Child sex abuse shame as worst city for assaults revealed

More children suffering sexual abuse have come through the doors at a Townsville treatment centre than anywhere else in the state as new statistics reveal the depth of sexual abuse running through the city.

In the past year, almost 200 children have been treated at Townsville's Act for Kids centre, compared to 140 in Brisbane, 97 in Rockhampton and 83 on the Gold Coast.

Executive director of public affairs Stephen Beckett said the new stats were alarming, but the number of sexual assaults happening in the city was much higher.
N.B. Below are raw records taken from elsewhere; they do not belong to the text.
(* ===== verification/Rollup.v ===== *)
(** Package [rollup] (src/pkg/rollup): what all rollups share (rollup.go) and the
    additive rollup (stats.go).

    The channel of an additive rollup is a queue; its consumer and its exporter are
    steps of a transition relation.  A float64 is a [spec_float] of the Standard
    Library. [sort.Sort] is not stable: its result is any sorted permutation. *)
From Stdlib Require Import Floats.SpecFloat.
From S2P Require Import Prelude GoStrings Jchf.
From S2P Require Filter.
Local Open Scope Z_scope.

(** ** Definitions from the flags (rollup.go) *)

Definition UndefinedKey : string := "undefined".
Definition DimJoinToken : string := "$$".
Definition EventTypePrefix : string := "KFlow:".

Record RollupDef := mkRollupDef {
  Sample : bool;
  Method : string;
  Metrics : list string;
  Dimensions : list string;
  NameSet : list string }.

Definition RollupDefs_Set (value : string) (i : list RollupDef) : res (list RollupDef) :=
  let pts := Split value "," in
  if (length pts <? 3)%nat
  then Err (Errorf "Rollup flag is defined by type, name, metric, dimension 1, dimension 2, ..., dimension n" [])
  else
    let ptn := TrimSpace <$> pts in
    let p0 := nth 0 ptn "" in
    let def sample method :=
      {| Sample := sample; Method := method; NameSet := Split (nth 1 ptn "") ";";
         Metrics := Split (nth 2 ptn "") "+"; Dimensions := drop 3 ptn |} in
    if (2 <? String.length p0)%nat && HasPrefix p0 "s_"
    then Ok (i ++ [def true (drop_string 2 p0)])
    else Ok (i ++ [def false p0]).

Record splitDim := mkSplitDim { sd_lhs : list string; sd_join : string; sd_rhs : list string }.

Record rollupBase := mkRollupBase {
  metrics : list string;
  multiMetrics : list (list string);
  multiDims : list (list string);
  splitDims : gmap nat splitDim;
  keyJoin : string;
  eventType : string;
  sample : bool;
  nameSet : list string;
  filters : list Filter.FilterWrapper;
  hasFilters : bool;
  splitMetrics : bool }.

(** One round of the loop over the dimensions: the dimension's parts, and how it is
    joined when it is a pair. *)
Definition init_dim (d : string) : res (list string * option splitDim) :=
  if Contains d DimJoinToken then
    match SplitN 2 d DimJoinToken with
    | [lhs; join; rhs] =>
        Ok ([d], Some {| sd_lhs := Split lhs "."; sd_join := join; sd_rhs := Split rhs "." |})
    | _ => Err (Errorf "Invalid dimension grouping: %s" [FStr d])
    end
  else
    let pts := Split d "." in
    if (length pts =? 1)%nat || (length pts =? 2)%nat then Ok (pts, None)
    else Err (Errorf "Invalid dimension: %s" [FStr d]).

Fixpoint splits_from (i : nat) (ds : list (list string * option splitDim)) : gmap nat splitDim :=
  match ds with
  | [] => ∅
  | (_, Some sd) :: ds => <[i := sd]> (splits_from (S i) ds)
  | (_, None) :: ds => splits_from (S i) ds
  end.

(** The loop over the metrics: plain metrics, two-level metrics, whether some metric
    is a list. *)
Fixpoint init_metrics (ms : list string) (acc : list string * list (list string) * bool) :
    res (list string * list (list string) * bool) :=
  match ms with
  | [] => Ok acc
  | m :: ms =>
      let '(plain, multi, split) := acc in
      match Split m "." with
      | [_] =>
          let splitSet := Split m ";" in
          if (1 <? length splitSet)%nat then init_metrics ms (plain ++ splitSet, multi, true)
          else init_metrics ms (plain ++ [m], multi, split)
      | [a; b] => init_metrics ms (plain, multi ++ [[a; b]], split)
      | _ => Err (Errorf "Invalid metric: %s" [FStr m])
      end
  end.

Definition base_init (rd : RollupDef) (join : string) : res rollupBase :=
  ds ← res_mapM init_dim (Dimensions rd);
  '(plain, multi, split) ← init_metrics (Metrics rd) ([], [], false);
  Ok {| metrics := plain; multiMetrics := multi; multiDims := ds.*1; splitDims := splits_from 0 ds;
        keyJoin := join;
        eventType := ReplaceAll (String.append EventTypePrefix (String.append (Join (Metrics rd) "_")
          (String.append ":" (Join (Dimensions rd) ":")))) "." "_";
        sample := Sample rd; nameSet := NameSet rd; filters := []; hasFilters := false;
        splitMetrics := split |}.

Definition SetFilter (fw : Filter.FilterWrapper) (r : rollupBase) : rollupBase :=
  {| metrics := metrics r; multiMetrics := multiMetrics r; multiDims := multiDims r; splitDims := splitDims r;
     keyJoin := keyJoin r; eventType := eventType r; sample := sample r; nameSet := nameSet r;
     filters := filters r ++ [fw]; hasFilters := true; splitMetrics := splitMetrics r |}.

Definition GetName (r : rollupBase) : string := Join (nameSet r) ";".

(** ** Keys *)

(** A dimension of two parts: a custom string falls back to the other direction. *)
Definition custom_key (m : gomap string) (d : string) : string :=
  let key := map_get "" m d in
  if String.eqb key "" then
    if HasPrefix d "source_" then map_get "" m (String.append "dest_" (drop_string 7 d))
    else if HasPrefix d "dest_" then map_get "" m (String.append "source_" (drop_string 5 d))
    else key
  else key.

Definition setKey (keepUndefined : bool) (mapr : gmap string avro) (d : list string) : string :=
  let key :=
    match d with
    | [] => ""
    | [d0] =>
        match mapr !! d0 with
        | Some (AString v) => v
        | Some (AInt64 v) => Itoa v
        | _ => ""
        end
    | d0 :: d1 :: _ =>
        match mapr !! d0 with
        | Some (AMapStr m) => custom_key m d1
        | Some (AMapInt32 m) | Some (AMapInt64 m) => Itoa (map_get 0 m d1)
        | _ => ""
        end
    end in
  if keepUndefined && String.eqb key "" then UndefinedKey else key.

Definition keyPart (keepUndefined : bool) (r : rollupBase) (mapr : gmap string avro) (i : nat) (d : list string) : string :=
  match splitDims r !! i with
  | None => setKey keepUndefined mapr d
  | Some md =>
      String.append (setKey keepUndefined mapr (sd_lhs md))
        (String.append (sd_join md) (setKey keepUndefined mapr (sd_rhs md)))
  end.

Definition keyParts (keepUndefined : bool) (r : rollupBase) (mapr : gmap string avro) : list string :=
  imap (keyPart keepUndefined r mapr) (multiDims r).

Definition getKey (keepUndefined : bool) (r : rollupBase) (mapr : gmap string avro) : string :=
  Join (keyParts keepUndefined r mapr) (keyJoin r).

Definition combo (multiDims : list (list string)) : list string :=
  (λ d, if (length d =? 1)%nat then nth 0 d "" else nth 1 d "") <$> multiDims.

(** [r.filter(in)]: the flows every filter lets through. *)
Fixpoint passes (fs : list Filter.FilterWrapper) (flow : gmap string avro) : res bool :=
  match fs with
  | [] => Ok true
  | f :: fs => b ← Filter.Wrapper_FilterMap f flow; if b : bool then passes fs flow else Ok false
  end.
Fixpoint base_filter (r : rollupBase) (l : list (gmap string avro)) : res (list (gmap string avro)) :=
  match l with
  | [] => Ok []
  | flow :: l =>
      keep ← passes (filters r) flow;
      rest ← base_filter r l;
      Ok (if keep : bool then flow :: rest else rest)
  end.
Definition filtered (r : rollupBase) (l : list (gmap string avro)) : res (list (gmap string avro)) :=
  if hasFilters r then base_filter r l else Ok l.

(** ** The additive rollup (stats.go) *)

Definition CHAN_SLACK : nat := 10 * 10 * 10 * 10.

Definition float64_of_uint64 (z : Z) : spec_float := binary_normalize 53 1024 z 0 false.

Record sumset := mkSumset {
  ss_sum : gmap string (list Z);
  ss_count : Z;
  ss_min : Z;
  ss_max : Z;
  ss_prov : Provider_ }.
Townsville Child Protection and Investigation Unit Detective Inspector Dave Miles said an average of 1700 child abuse notifications came through his department each year.

 

Detective senior sergeant Dave Miles. PICTURE: MATT TAYLOR.
Detective senior sergeant Dave Miles. PICTURE: MATT TAYLOR.

 

About 30 per cent of these reports related to child sexual assault.

With police noticing an increase in reports since school went back in January, Mr Beckett said it was important, now more than ever, to give kids access to real education.

Mr Beckett said mandating evidence-based programs teaching children about consent and how they were "the boss of their own bodies" was crucial.

Act for Kids has been pushing both state and federal governments to mandate these programs as a minimum standard across all schools in the country.

Mr Beckett said while some programs did exist, they lacked evidence and fidelity.

"What we are worried about is that not all programs are evidence-informed practice, and there may even be no evidence that the programs are making it any safer for kids," Mr Beckett said.

He said more and more kids were consuming adult content, like pornography, through unmonitored devices, which led to forms of sexual behaviour.

Stephen Beckett from Act For Kids. Picture: Contributed
Stephen Beckett from Act For Kids. Picture: Contributed

Act for Kids research reveals 78 per cent of parents blame inappropriate sexual behaviour on online content, but parents aren't doing enough to protect their kids online.

Research shows 63 per cent of parents fail to secure their devices and 55 per cent allow their kids unsupervised access online.

Mr Beckett said mature content like pornography often displayed coercive and unrealistic behaviour, and kids thought this was appropriate.

"We have to give kids the tools to protect themselves," he said.

"When adults and others do things to them, one of the biggest things is they try and normalise that behaviour.

"We have to teach kids what's right and what's wrong."